Your objective >> Transcribe the stretch of entries below from the line with "[] => Some buckets" through the line with "Definition categorizeRecordsAccordingToSequenceRanges (records", exactly and with both ends included; leave out all other lines.

Input data >>
(** [checkNumberOfRows]: the size of every column is that of the first. *)
Fixpoint check_rows (first : option nat) (b : Block) : bool :=
  match b with
  | [] => true
  | c :: b' =>
      match first with
      | None => check_rows (Some (length (col_data c))) b'
      | Some n => if decide (n = length (col_data c)) then check_rows first b' else false
      end
  end.

Definition checkNumberOfRows (b : Block) : result unit :=
  if check_rows None b then Ok () else Throw (DBException ErrorCodes.SIZES_OF_COLUMNS_DOESNT_MATCH).

Definition append_data (data : list V) (c : column V) : column V :=
  mkColumn (col_name c) (col_default c) (col_data c ++ data).

(** One turn of the loop of [mergeBlocks] over the columns of [rhs]. *)
Definition merge_column (lhs_rows : nat) (lhs : Block) (rhs_col : column V) : Block :=
  match findByName lhs (col_name rhs_col) with
  | Some i => alter (append_data (col_data rhs_col)) i lhs
  | None =>
      let new_col := mkColumn (col_name rhs_col) (col_default rhs_col)
                              (replicate lhs_rows (col_default rhs_col)) in
      lhs ++ [append_data (col_data rhs_col) new_col]
  end.

Definition mergeBlocks (lhs rhs : Block) : result Block :=
  let merged := foldl (merge_column (rows lhs)) lhs rhs in
  _ ← checkNumberOfRows merged;
  Ok merged.

(** A block as the rest of the code builds it: columns of one size with
    different names. *)
Definition block_wf (n : nat) (b : Block) : Prop :=
  NoDup (map col_name b) /\ Forall (fun c => length (col_data c) = n) b.

Definition column_named (b : Block) (name : str) : option (column V) :=
  snd <$> list_find (fun c => col_name c = name) b.

(** ** Lemmas *)

Lemma check_rows_some n b :
  check_rows (Some n) b = true <-> Forall (fun c => length (col_data c) = n) b.
Proof.
  induction b as [|c b IH]; simpl; [by split|]. rewrite Forall_cons. case_decide; naive_solver.
Qed.

Lemma checkNumberOfRows_ok b :
  checkNumberOfRows b = Ok () <-> Forall (fun c => length (col_data c) = rows b) b.
Proof.
  unfold checkNumberOfRows. destruct b as [|c b]; simpl; [by split|].
  rewrite Forall_cons, <- check_rows_some. destruct (check_rows _ b); naive_solver.
Qed.

Lemma findByName_some b name i :
  NoDup (map col_name b) ->
  (findByName b name = Some i <-> exists c, b !! i = Some c /\ col_name c = name).
Proof.
  intros Hnd. unfold findByName. rewrite fmap_Some. split.
  - intros ([j c] & (Hj & Hc & _)%list_find_Some & ->). eauto.
  - intros (c & Hi & Hc). exists (i, c). split; [|done]. apply list_find_Some. split_and!; [done..|].
    intros j y Hj Hlt Hy. apply (f_equal (fmap col_name)) in Hi, Hj.
    rewrite <- list_lookup_fmap in Hi, Hj. simpl in Hi, Hj. rewrite Hc in Hi. rewrite Hy in Hj.
    pose proof (NoDup_lookup _ _ _ _ Hnd Hi Hj). lia.
Qed.

Lemma findByName_none b name : findByName b name = None <-> name ∉ map col_name b.
Proof.
  unfold findByName. rewrite fmap_None, list_find_None, Forall_forall.
  rewrite list_elem_of_fmap. naive_solver.
Qed.
(* ===== verification/Recovery.v ===== *)
(** * Recovery: reading a table's missing data again after a restart

    Models [populateCommittedSNFromParts] of src/src/Storages/StorageMergeTree.cpp,
    the recovery phase of
    src/src/Storages/DistributedMergeTree/DistributedMergeTreeCallbackData.{h,cpp}
    and the writing of the parts of a block in
    src/src/Storages/MergeTree/MergeTreeBlockOutputStream.cpp. *)

From S2P Require Import Prelude SequenceInfo MissingRanges WalRecord.

Local Open Scope Z_scope.

(** ** [StorageMergeTree::populateCommittedSNFromParts] *)

Record recovered : Type := mkRecovered {
  rec_committed_sn : Z;
  max_committed_sn : Z;
  missing_sequence_ranges : list SequenceRange;
  last_idempotent_keys : list str;
}.

(** The order of [std::map<Int64, ...>]: an entry that is there is kept. *)
Definition key_sn_lt (a b : IdempotentKey) : bool := a.1 <? b.1.

Definition populateCommittedSNFromParts {Sort : StdSort} (part_infos : list (option SequenceInfo))
    (committed : Z) (max_keys : nat) : option recovered :=
  let infos := omap id part_infos in
  let ranges := filter (fun r => committed < end_sn r) (flat_map sequence_ranges infos) in
  let keys := foldl (fun m si => set_insert_all key_sn_lt (info_keys si) m) [] infos in
  '(missing, next_expecting_sn, max_expecting_sn) ← missingSequenceRanges ranges committed;
  Some (mkRecovered
          (if negb (next_expecting_sn =? committed + 1) then next_expecting_sn - 1 else committed)
          (max_expecting_sn - 1) missing (snd <$> last_n max_keys keys)).

(** ** Writing the parts of a block: MergeTreeBlockOutputStream *)

(** [None] is an assertion that fails. *)
Definition ignorePartBlock (debug : bool) (missing_seq_ranges : list SequenceRange) (nparts index : Z) : option bool :=
  match last missing_seq_ranges with
  | None => Some false
  | Some last_seq_range =>
      _ ← assert_ debug (nparts =? parts last_seq_range);
      Some (if negb (nparts =? parts last_seq_range) then false
            else negb (existsb (fun r => part_index r =? index) missing_seq_ranges))
  end.

(** The loop over the part blocks; [created] tells whether [writeTempPart]
    creates a part for the block (after merging it may be empty), and the
    result are the parts added, each with its sequence info.  Stamping the info
    needs a range ([None]). *)
Fixpoint write_parts {PartBlock} (debug : bool) (created : PartBlock -> bool) (seq_info : option SequenceInfo)
    (missing_seq_ranges : list SequenceRange) (nparts : Z) (index : Z) (part_blocks : list PartBlock)
    : option (list (PartBlock * option SequenceInfo)) :=
  match part_blocks with
  | [] => Some []
  | current_block :: rest =>
      ignored ← ignorePartBlock debug missing_seq_ranges nparts index;
      if (ignored : bool)
      then write_parts debug created seq_info missing_seq_ranges nparts (index + 1) rest
      else
        part_seq ← match seq_info with
                   | None => Some None
                   | Some si => Some <$> shallowClone si index nparts
                   end;
        written ← write_parts debug created seq_info missing_seq_ranges nparts (index + 1) rest;
        Some (if created current_block then (current_block, part_seq) :: written else written)
  end.

Definition write_block {Block PartBlock} (debug : bool) (splitBlockIntoParts : Block -> list PartBlock)
    (created : PartBlock -> bool) (seq_info : option SequenceInfo)
    (missing_seq_ranges : list SequenceRange) (b : Block)
    : option (list (PartBlock * option SequenceInfo)) :=
  let part_blocks := splitBlockIntoParts b in
  write_parts debug created seq_info missing_seq_ranges (Z.of_nat (length part_blocks)) 0 part_blocks.

(** ** The recovery phase: DistributedMergeTreeCallbackData *)

Section callback.
Context {Block : Type}.
Abbreviation record := (WalRecord Block).
Abbreviation bucket := (list record * list SequenceRange)%type.

(** [std::find] and [push_back] of the ranges from [j] on that start like [r]. *)
Definition push_new (start : Z) (acc : list SequenceRange) (r : SequenceRange) : list SequenceRange :=
  if (start_sn r =? start) && negb (existsb (range_eqb r) acc) then acc ++ [r] else acc.

Definition in_range (s : Z) (r : SequenceRange) : bool := (start_sn r <=? s) && (s <=? end_sn r).

(** One record: the last bucket takes the records above the largest committed
    number; a record in a missing range goes to the bucket of the first such
    range; any other was committed.  [sequence_ranges.back()] needs a range. *)
Definition categorize_record (ranges : list SequenceRange) (max_committed : Z)
    (buckets : list bucket) (r : record) : option (list bucket) :=
  if sn r >? max_committed then
    Some (alter (fun b => (b.1 ++ [r], b.2)) (length buckets - 1)%nat buckets)
  else
    last_range ← last ranges;
    if sn r >? end_sn last_range then Some buckets
    else
      match list_find (fun m => in_range (sn r) m = true) ranges with
      | None => Some buckets
      | Some (i, m) =>
          Some (alter (fun b => (b.1 ++ [r], foldl (push_new (start_sn m)) b.2 (drop i ranges))) i buckets)
      end.

Fixpoint categorize_loop (ranges : list SequenceRange) (max_committed : Z)
    (buckets : list bucket) (records : list record) : option (list bucket) :=
  match records with
  | [] => Some buckets
  | r :: records =>
      buckets ← categorize_record ranges max_committed buckets r;
      categorize_loop ranges max_committed buckets records
  end.

Definition categorizeRecordsAccordingToSequenceRanges (records : list record)
    (ranges : list SequenceRange) (max_committed : Z) : option (list bucket) :=
  buckets ← categorize_loop ranges max_committed (replicate (length ranges + 1) ([], [])) records;
  Some (filter (fun b => b.1 <> []) buckets).

(** The callback's state and [commit]: the result is the calls of
    [storage->commit], in order.  [recovery_records.back()] needs a record. *)
Record callback_data : Type := mkCallback {
  cb_missing : list SequenceRange;
  recovery_records : list record;
}.

Definition finishRecovery (st : callback_data) : bool :=
  bool_decide (cb_missing st = []) && bool_decide (recovery_records st = []).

Finished exercise >>
  | [] => Some buckets
  | r :: records =>
      buckets ← categorize_record ranges max_committed buckets r;
      categorize_loop ranges max_committed buckets records
  end.

Definition categorizeRecordsAccordingToSequenceRanges (records : list record)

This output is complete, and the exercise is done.